Monday, Jun. 13, 1994

Thalidomide's Return

By Christine Gorman

Bundled in a stark white hospital blanket, Rafael looks like any other month- old baby. But when his mother, Luciene das Dores, unwraps the snug cover, the sight is shocking: Rafael has no arms or legs. "I got very upset and started to cry when I first saw him," says Das Dores, 23, a part-time cleaning woman who lives in Belo Horizonte, Brazil. "When I saw him with only a head and a torso, I was devastated. I wanted to kill myself." She could not help feeling guilty: unaware that she might hurt her baby, she had taken the powerful sedative thalidomide during her pregnancy.

Her story is a flashback to an old nightmare. Yes, Das Dores took the same medication that made headlines 33 years ago when it produced 12,000 severely deformed children around the world. But while the word thalidomide became synonymous with tragedy and its use as a sleeping pill was banned, the drug did not disappear. In fact, it has made a quiet comeback. For all its dangers, thalidomide has benefits that have made it an increasingly valuable medicine when used carefully. Misuse, however, has caused a grim side effect: the reappearance of "thalidomide babies."

Trouble strikes when patients don't know about thalidomide's dark side -- and when those selling and dispensing the drug don't give adequate warning. Although the U.S. has strict rules governing thalidomide's use, controls are much laxer in some other parts of the world. The consequences are now apparent in Brazil, which has at least 46 new instances of birth defects caused by thalidomide. If there are cases in other countries, they haven't received the same publicity, but given the increasing use of the drug, health officials fear that the problem will be widespread.

A few years after the initial thalidomide disaster, researchers discovered that the drug has an almost miraculous ability to treat complications of leprosy. Then they learned they could use it against some of the potentially fatal side effects of bone-marrow surgery. The past year has brought reports that the drug may help fight tuberculosis, a common cause of blindness called macular degeneration and even AIDS.

Brazil is one of the largest producers of thalidomide because it is home to perhaps 300,000 people who suffer from leprosy. About 30,000 of them take the drug to soothe the excruciating pain and eradicate the lesions that occur in severe cases of the infection. The only alternative treatment, corticosteroids, does not work as quickly or as completely. "The pain was so great that I couldn't walk," says Irani, 24, a former patient at the Santa Isabel leper colony. "I almost died. Thalidomide was my salvation."

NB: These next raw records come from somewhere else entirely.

(** * dask-sql window functions: [dask_sql/physical/rel/logical/window.py]

    A shallow embedding of the window plugin (bound resolution, the frame
    indexer, the per-partition executor and the plan driver) and the
    properties the specification states about it.

    Python values are embedded as follows: [int] is [Z]; [None] is the
    [None] of [option]; a list, a numpy array and a pandas column are Rocq
    lists; a registry ([dict] looked up by name) is a [gmap string _] and a
    [dict] whose insertion order matters is a list of pairs; a raised
    exception is the [Raise] branch of [result].  [NonTermination] is not a
    Python exception: it marks a loop that would not end. *)

From Stdlib Require Import ZArith Lia Ascii String.
From stdpp Require Import base list strings gmap pretty.

Open Scope Z_scope.

(** ** Exceptions and the error monad *)

Inductive exception : Type :=
  | AssertionError
  | TypeError
  | ValueError
  | OverflowError
  | IndexError
  | KeyError (key : string)
  | NotImplementedError (message : string)
  | NonTermination.

Inductive result (A : Type) : Type :=
  | Ok (a : A)
  | Raise (e : exception).
Arguments Ok {A} a.
Arguments Raise {A} e.

#[global] Instance result_ret : MRet result := fun _ a => Ok a.
#[global] Instance result_bind : MBind result := fun _ _ f m =>
  match m with
  | Ok a => f a
  | Raise e => Raise e
  end.
#[global] Instance result_fmap : FMap result := fun _ _ f m =>
  match m with
  | Ok a => Ok (f a)
  | Raise e => Raise e
  end.

(** ** numpy arrays of [np.int64] *)

Module np.

Definition int64_min : Z := - 2 ^ 63.
Definition int64_max : Z := 2 ^ 63 - 1.

Definition fits_int64 (z : Z) : bool :=
  (int64_min <=? z) && (z <=? int64_max).

(** Storing Python ints into [np.int64] cells: numpy refuses an int that
    does not fit ("Python int too large to convert to C long"). *)
Definition as_int64 (cells : list Z) : result (list Z) :=
  if forallb fits_int64 cells then Ok cells else Raise OverflowError.

(** [np.zeros(n, dtype=np.int64)] *)
Definition zeros (n : nat) : result (list Z) :=
  Ok (replicate n 0).

(** [np.full(n, fill_value, dtype=np.int64)] *)
Definition full (n : nat) (fill_value : Z) : result (list Z) :=
  as_int64 (replicate n fill_value).

(** [np.arange(start, stop, dtype=np.int64)]: [start, start+1, ..., stop-1],
    empty when [stop <= start]. *)
Definition arange (start stop : Z) : result (list Z) :=
  as_int64 (seqZ start (stop - start)).

(** Python's normalisation of one slice index against a length: a negative
    index counts from the end, and the result is clipped to [0, len]. *)
Definition slice_index (len i : Z) : Z :=
  if i <? 0 then Z.max 0 (len + i) else Z.min len i.

(** [a[lo:hi] = v] with step 1; [None] stands for an omitted index. *)
Definition setslice (a : list Z) (lo hi : option Z) (v : Z) : result (list Z) :=
  let len := Z.of_nat (length a) in
  let b := from_option (slice_index len) 0 lo in
  let e := from_option (slice_index len) len hi in
  if fits_int64 v
  then Ok (imap (fun i x => if (b <=? Z.of_nat i) && (Z.of_nat i <? e) then v else x) a)
  else Raise OverflowError.

End np.

(** ** [class Indexer(BaseIndexer)]

    [start] and [end] are the keyword arguments [__init__] hands to
    [BaseIndexer], each an [int] or [None]. *)

Record Indexer : Type := mkIndexer {
  ix_start : option Z;
  ix_end : option Z
}.

(** [Indexer.get_window_bounds(num_values)]; [min_periods], [center] and
    [closed] are not read by the method.  Lines 129-136 build [start] and
    lines 137-148 build [end]; the method runs them in this order. *)
Definition window_start (self : Indexer) (num_values : nat) : result (list Z) :=
  let n := Z.of_nat num_values in
  match ix_start self with
  | None => np.zeros num_values
  | Some s =>
      start ← np.arange s (s + n);
      if s <? 0 then np.setslice start None (Some (- s)) 0
      else if 0 <? s then np.setslice start (Some (- s)) None n
      else Ok start
  end.

Definition window_end (self : Indexer) (num_values : nat) : result (list Z) :=
  let n := Z.of_nat num_values in
  match ix_end self with
  | None => np.full num_values n
  | Some e =>
      end_ ← np.arange (e + 1) (e + 1 + n);
      if 0 <? e then np.setslice end_ (Some (- e)) None n
      else if e <? 0 then np.setslice end_ None (Some (- e)) 0
      else Raise AssertionError
  end.

Definition get_window_bounds (self : Indexer) (num_values : nat)
  : result (list Z * list Z) :=
  start ← window_start self num_values;
  end_ ← window_end self num_values;
  Ok (start, end_).

(** Rule 3 of §4.2 in the specification's words:
    [start_i = clamp(i + lower_offset, 0, n)] and
    [end_i = clamp(i + upper_offset + 1, 0, n)], an absent offset standing
    for the unbounded side. *)
Definition clamp (x lo hi : Z) : Z := Z.min (Z.max x lo) hi.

Irani was lucky to have doctors who cared enough to take precautions. They administered the drug only after putting her in a hospital, where they could make sure she did not become pregnant. But some doctors give out prescriptions without telling patients of the danger, much less keeping them under observation. In other cases, the patients, who are often poor and barely literate, ignore or misunderstand what they are being told.

Greed also comes into play. Although only two companies are authorized to produce the drug in Brazil, several underground laboratories reportedly sell it to people without a prescription. Health authorities shut down one illicit operation last year, after a TV-news crew showed how easy it was to buy the pills.

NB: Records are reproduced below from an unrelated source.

Definition is_atomic_store (a : access) : bool :=
  match a with Store _ _ _ => true | _ => false end.

Definition is_slot_access (a : access) : bool :=
  match a with SlotRead _ | SlotWrite _ => true | _ => false end.

Section LockFreeSPSC.

(** Element type, width of [size_t] in bits, and the template argument. *)
Context {T : Type}.
Variable bits : Z.
Variable Capacity : Z.

(** Arithmetic on [size_t] is modulo [2 ^ bits]. *)
Definition wrap (x : Z) : Z := x mod 2 ^ bits.

(** [static constexpr size_t buffer_size = Capacity + 1;] *)
Definition buffer_size : Z := wrap (Capacity + 1).

(** The instantiations the development talks about: a positive capacity
    whose successor is representable, so that [buffer_size] is
    [Capacity + 1] and the array bound of [buffer_] is not zero. *)
Definition capacity_ok : Prop := 1 <= Capacity /\ Capacity + 1 < 2 ^ bits.

(** ** The object *)

Record LockFreeSPSC : Type := mkQueue {
  buffer_ : list T;
  head_ : Z;
  cached_tail_ : Z;
  tail_ : Z;
  cached_head_ : Z
}.

(** A default-initialised queue: the four indices are zero; the slots hold
    whatever default initialisation of [T] leaves there, [init]. *)
Definition fresh (init : list T) : LockFreeSPSC :=
  {| buffer_ := init; head_ := 0; cached_tail_ := 0;
     tail_ := 0; cached_head_ := 0 |}.

(** ** The monad of member functions *)

Inductive outcome (A : Type) : Type :=
  | Undefined
  | Done (a : A) (q : LockFreeSPSC) (tr : list access).
Arguments Undefined {A}.
Arguments Done {A} a q tr.

Definition M (A : Type) : Type := LockFreeSPSC -> outcome A.

Definition ret {A} (a : A) : M A := fun q => Done a q [].

Definition bind {A B} (m : M A) (k : A -> M B) : M B := fun q =>
  match m q with
  | Undefined => Undefined
  | Done a q1 tr1 =>
      match k a q1 with
      | Undefined => Undefined
      | Done b q2 tr2 => Done b q2 (tr1 ++ tr2)
      end
  end.

#[local] Instance M_ret : MRet M := @ret.
#[local] Instance M_bind : MBind M := fun A B k m => bind m k.
(** * AgriSite: the aggregation and reporting layer of [land_analysis]

  A shallow embedding of the Django application [agrisite/land_analysis]
  ([models.py], [forms.py], [utils.py], [views.py]) and the properties of
  its grouped queries, exports and document reports.

  Conventions of the embedding.
  - A [DecimalField(decimal_places=2)] value is the integer count of its
    hundredths ([decimal2]): [10.00] hectares is [1000].  Sums of such
    values are exact, as they are in the database.
  - Quotients are kept as exact rationals ([Q]).  Python's [Decimal]
    division rounds to the 28 significant digits of its context; the
    database computes [AVG] and [/] in floating point, and Django hands
    the result over rounded to 15 significant digits.  A [Q] here stands
    for the number that this rounding starts from: of a quotient of the
    database, the properties use only whether it is null.
  - Integers bound to a query are those of SQLite, Django's default
    database: 64 bits, signed.
  - A table is the list of its rows in the order in which the model's
    default manager yields them.
  - SQL [NULL] and Python [None] are [None]. *)

From Stdlib Require Import ZArith QArith List String Ascii Bool Lia Arith.
From Stdlib Require Import Qfield Sorted Permutation.
Import ListNotations.

Local Open Scope string_scope.
Local Open Scope list_scope.
Local Open Scope Z_scope.

(** ** Exceptions and the error monad of a [try] body *)

Inductive exception : Type :=
| DivisionByZero            (* decimal.DivisionByZero: x / 0 with x <> 0 *)
| InvalidOperation          (* decimal.InvalidOperation: 0 / 0 *)
| ValueError (msg : string)
| TypeError (msg : string)
| Http404 (msg : string)
| DoesNotExist (msg : string)
| DatabaseError (msg : string)
| LayoutError (msg : string)
| FieldError (msg : string)     (* django.core.exceptions.FieldError *)
| OverflowError (msg : string).

(** [str(e)] *)
Definition str_exception (e : exception) : string :=
  match e with
  | DivisionByZero => "[<class 'decimal.DivisionByZero'>]"
  | InvalidOperation => "[<class 'decimal.DivisionUndefined'>]"
  | ValueError m | TypeError m | Http404 m | DoesNotExist m
  | DatabaseError m | LayoutError m | FieldError m | OverflowError m => m
  end.

Definition exc (A : Type) : Type := (exception + A)%type.

Definition ret {A} (a : A) : exc A := inr a.
Definition raise {A} (e : exception) : exc A := inl e.
Definition bind {A B} (c : exc A) (k : A -> exc B) : exc B :=
  match c with
  | inl e => inl e
  | inr a => k a
  end.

The resurgence of birth defects is especially painful for members of Brazil's first thalidomide generation, born around 1960. They believe the government has not done enough to warn women and have started their own education campaign. "People still believe this kind of thing is God's punishment or even a side effect of leprosy," says Rosangela Nascimento, head of the Thalidomide Victims Association.

In the meantime, U.S. scientists are trying to find out more about how thalidomide works. They have learned that the drug, besides having sedative effects, blocks two important processes in the body. The first involves the production of a substance called tumor necrosis factor, or TNF, which fights both malignant cells and infections. But if too much TNF is produced, as apparently happens in leprosy, AIDS and tuberculosis, the body makes itself sicker. The second process stymied by thalidomide is the creation of new blood vessels, which is crucial to the development of arms and legs in the fetus. The eventual goal of researchers is to alter thalidomide somehow so that it continues to inhibit TNF without harming nascent arteries and veins.

Such efforts will be of little comfort to the families of children like Rafael. Until thalidomide is made safe, governments will have no choice but to regulate the drug tightly and publicize its perils.